(Information given)
#[export] Instance udp_adapter : Adapter udp_base (Address * list byte) (Address * list byte) := {
  adapter_read d b := '(o, c) ← udp_read d (udp_cfg b); Ok (o, mkUdp c);
  adapter_write seg b := '(out, seg, c) ← udp_write seg (udp_cfg b); Ok (out, seg, mkUdp c);
  adapter_config := udp_cfg;
  adapter_update f b := mkUdp (f (udp_cfg b));
  adapter_tick _ b := b
}.

(** [LossyFdAdapter<AdapterT>]: [rnd] is the number the generator returns. *)
Definition _should_drop (cfg : FdAdapterBase Address) (uplink : bool) (rnd : Z) : bool :=
  let loss := if uplink then loss_rate_up cfg else loss_rate_dn cfg in
  negb (loss =? 0) && (u16 rnd <? loss).

(** [_rand] lists the numbers the generator will return. *)
Record LossyFdAdapter (A : Type) : Type := mkLossy { _adapter : A; _rand : nat -> Z }.
Arguments mkLossy {A}.
Arguments _adapter {A}.
Arguments _rand {A}.

(** The generator is only called when the loss rate is not 0. *)
Definition should_drop {A} (cfg : FdAdapterBase Address) (uplink : bool) (l : LossyFdAdapter A)
    : bool * LossyFdAdapter A :=
  let loss := if uplink then loss_rate_up cfg else loss_rate_dn cfg in
  if loss =? 0 then (false, l) else
  (_should_drop cfg uplink (_rand l 0%nat), mkLossy (_adapter l) (fun n => _rand l (S n))).

#[export] Instance lossy_adapter {A In Out} `{Adapter A In Out} : Adapter (LossyFdAdapter A) In (option Out) := {
  adapter_read raw l :=
    '(ret, a) ← adapter_read raw (_adapter l);
    let '(drop, l) := should_drop (adapter_config a) false (mkLossy a (_rand l)) in
    Ok (if drop then None else ret, l);
  adapter_write seg l :=
    let '(drop, l) := should_drop (adapter_config (_adapter l)) true l in
    if drop : bool then Ok (None, seg, l) else
    '(out, seg, a) ← adapter_write seg (_adapter l);
    Ok (Some out, seg, mkLossy a (_rand l));
  adapter_config l := adapter_config (_adapter l);
  adapter_update f l := mkLossy (adapter_update f (_adapter l)) (_rand l);
  adapter_tick ms l := mkLossy (adapter_tick ms (_adapter l)) (_rand l)
}.

(** ** Lemmas *)

Context `{!AddressLaws Address}.

(** A segment that fits a datagram. *)
Record sendable (seg : TCPSegment) : Prop := {
  se_header : TCPHeader.header_ok (TCPSegment.header seg);
  se_doff : 5 <= doff (TCPSegment.header seg) < 16;
  se_payload : buffer_wf (TCPSegment.payload seg);
  se_size : 20 + 4 * doff (TCPSegment.header seg) + zlen (str (TCPSegment.payload seg)) < M16
}.

(** The header of the datagram. *)
Definition dgram_header (sip dip : Z) (seg : TCPSegment) : IPv4Header :=
  set_len (20 + 4 * doff (TCPSegment.header seg) + zlen (str (TCPSegment.payload seg)))
    (set_dst dip (set_src sip ipv4_header_default)).

Lemma dgram_header_ok sip dip seg :
  sendable seg -> 0 <= sip < M32 -> 0 <= dip < M32 -> IPv4Header.header_ok (dgram_header sip dip seg).
Proof using Type.
  intros [_ Hd _ Hs] ? ?. pose proof (zlen_nonneg (str (TCPSegment.payload seg))).
  split; try (by split); cbn; lia.
Qed.

(** An adapter whose addresses are IPv4 addresses [sip] and [dip] with ports
    [sp] and [dp]. *)
Record connects (b : FdAdapterBase Address) (sip sp dip dp : Z) : Prop := {
  co_sip : ipv4_numeric (source b) = Ok sip;
  co_sp : port (source b) = Ok sp;
  co_dip : ipv4_numeric (destination b) = Ok dip;
  co_dp : port (destination b) = Ok dp
}.

(** The segment leaves with the ports and fits its checksum. *)
Lemma with_ports_ok seg sp dp ih :
  sendable seg -> 0 <= sp < M16 -> 0 <= dp < M16 -> 0 <= pseudo_cksum ih < 400000 ->
  segment_ok (with_ports sp dp seg) (pseudo_cksum ih).
Proof using Type.
  intros [Hh Hdo Hb Hsz] ? ? Hpc. pose proof (zlen_nonneg (str (TCPSegment.payload seg))).
  split; [|done|done|lia|]; cbn [with_ports set_header TCPSegment._header TCPSegment._payload set_dport set_sport doff].
  - destruct Hh. by split.
  - unfold TCPSegment.header, TCPSegment.payload in *. lia.
Qed.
(End Information given)
* _Work required_
Return all of the entries exactly as written.

* _Result of this task_
#[export] Instance udp_adapter : Adapter udp_base (Address * list byte) (Address * list byte) := {
  adapter_read d b := '(o, c) ← udp_read d (udp_cfg b); Ok (o, mkUdp c);
  adapter_write seg b := '(out, seg, c) ← udp_write seg (udp_cfg b); Ok (out, seg, mkUdp c);
  adapter_config := udp_cfg;
  adapter_update f b := mkUdp (f (udp_cfg b));
  adapter_tick _ b := b
}.

(** [LossyFdAdapter<AdapterT>]: [rnd] is the number the generator returns. *)
Definition _should_drop (cfg : FdAdapterBase Address) (uplink : bool) (rnd : Z) : bool :=
  let loss := if uplink then loss_rate_up cfg else loss_rate_dn cfg in
  negb (loss =? 0) && (u16 rnd <? loss).

(** [_rand] lists the numbers the generator will return. *)
Record LossyFdAdapter (A : Type) : Type := mkLossy { _adapter : A; _rand : nat -> Z }.
Arguments mkLossy {A}.
Arguments _adapter {A}.
Arguments _rand {A}.

(** The generator is only called when the loss rate is not 0. *)
Definition should_drop {A} (cfg : FdAdapterBase Address) (uplink : bool) (l : LossyFdAdapter A)
    : bool * LossyFdAdapter A :=
  let loss := if uplink then loss_rate_up cfg else loss_rate_dn cfg in
  if loss =? 0 then (false, l) else
  (_should_drop cfg uplink (_rand l 0%nat), mkLossy (_adapter l) (fun n => _rand l (S n))).

#[export] Instance lossy_adapter {A In Out} `{Adapter A In Out} : Adapter (LossyFdAdapter A) In (option Out) := {
  adapter_read raw l :=
    '(ret, a) ← adapter_read raw (_adapter l);
    let '(drop, l) := should_drop (adapter_config a) false (mkLossy a (_rand l)) in
    Ok (if drop then None else ret, l);
  adapter_write seg l :=
    let '(drop, l) := should_drop (adapter_config (_adapter l)) true l in
    if drop : bool then Ok (None, seg, l) else
    '(out, seg, a) ← adapter_write seg (_adapter l);
    Ok (Some out, seg, mkLossy a (_rand l));
  adapter_config l := adapter_config (_adapter l);
  adapter_update f l := mkLossy (adapter_update f (_adapter l)) (_rand l);
  adapter_tick ms l := mkLossy (adapter_tick ms (_adapter l)) (_rand l)
}.

(** ** Lemmas *)

Context `{!AddressLaws Address}.

(** A segment that fits a datagram. *)
Record sendable (seg : TCPSegment) : Prop := {
  se_header : TCPHeader.header_ok (TCPSegment.header seg);
  se_doff : 5 <= doff (TCPSegment.header seg) < 16;
  se_payload : buffer_wf (TCPSegment.payload seg);
  se_size : 20 + 4 * doff (TCPSegment.header seg) + zlen (str (TCPSegment.payload seg)) < M16
}.

(** The header of the datagram. *)
Definition dgram_header (sip dip : Z) (seg : TCPSegment) : IPv4Header :=
  set_len (20 + 4 * doff (TCPSegment.header seg) + zlen (str (TCPSegment.payload seg)))
    (set_dst dip (set_src sip ipv4_header_default)).

Lemma dgram_header_ok sip dip seg :
  sendable seg -> 0 <= sip < M32 -> 0 <= dip < M32 -> IPv4Header.header_ok (dgram_header sip dip seg).
Proof using Type.
  intros [_ Hd _ Hs] ? ?. pose proof (zlen_nonneg (str (TCPSegment.payload seg))).
  split; try (by split); cbn; lia.
Qed.

(** An adapter whose addresses are IPv4 addresses [sip] and [dip] with ports
    [sp] and [dp]. *)
Record connects (b : FdAdapterBase Address) (sip sp dip dp : Z) : Prop := {
  co_sip : ipv4_numeric (source b) = Ok sip;
  co_sp : port (source b) = Ok sp;
  co_dip : ipv4_numeric (destination b) = Ok dip;
  co_dp : port (destination b) = Ok dp
}.

(** The segment leaves with the ports and fits its checksum. *)
Lemma with_ports_ok seg sp dp ih :
  sendable seg -> 0 <= sp < M16 -> 0 <= dp < M16 -> 0 <= pseudo_cksum ih < 400000 ->
  segment_ok (with_ports sp dp seg) (pseudo_cksum ih).
Proof using Type.
  intros [Hh Hdo Hb Hsz] ? ? Hpc. pose proof (zlen_nonneg (str (TCPSegment.payload seg))).
  split; [|done|done|lia|]; cbn [with_ports set_header TCPSegment._header TCPSegment._payload set_dport set_sport doff].
  - destruct Hh. by split.
  - unfold TCPSegment.header, TCPSegment.payload in *. lia.
Qed.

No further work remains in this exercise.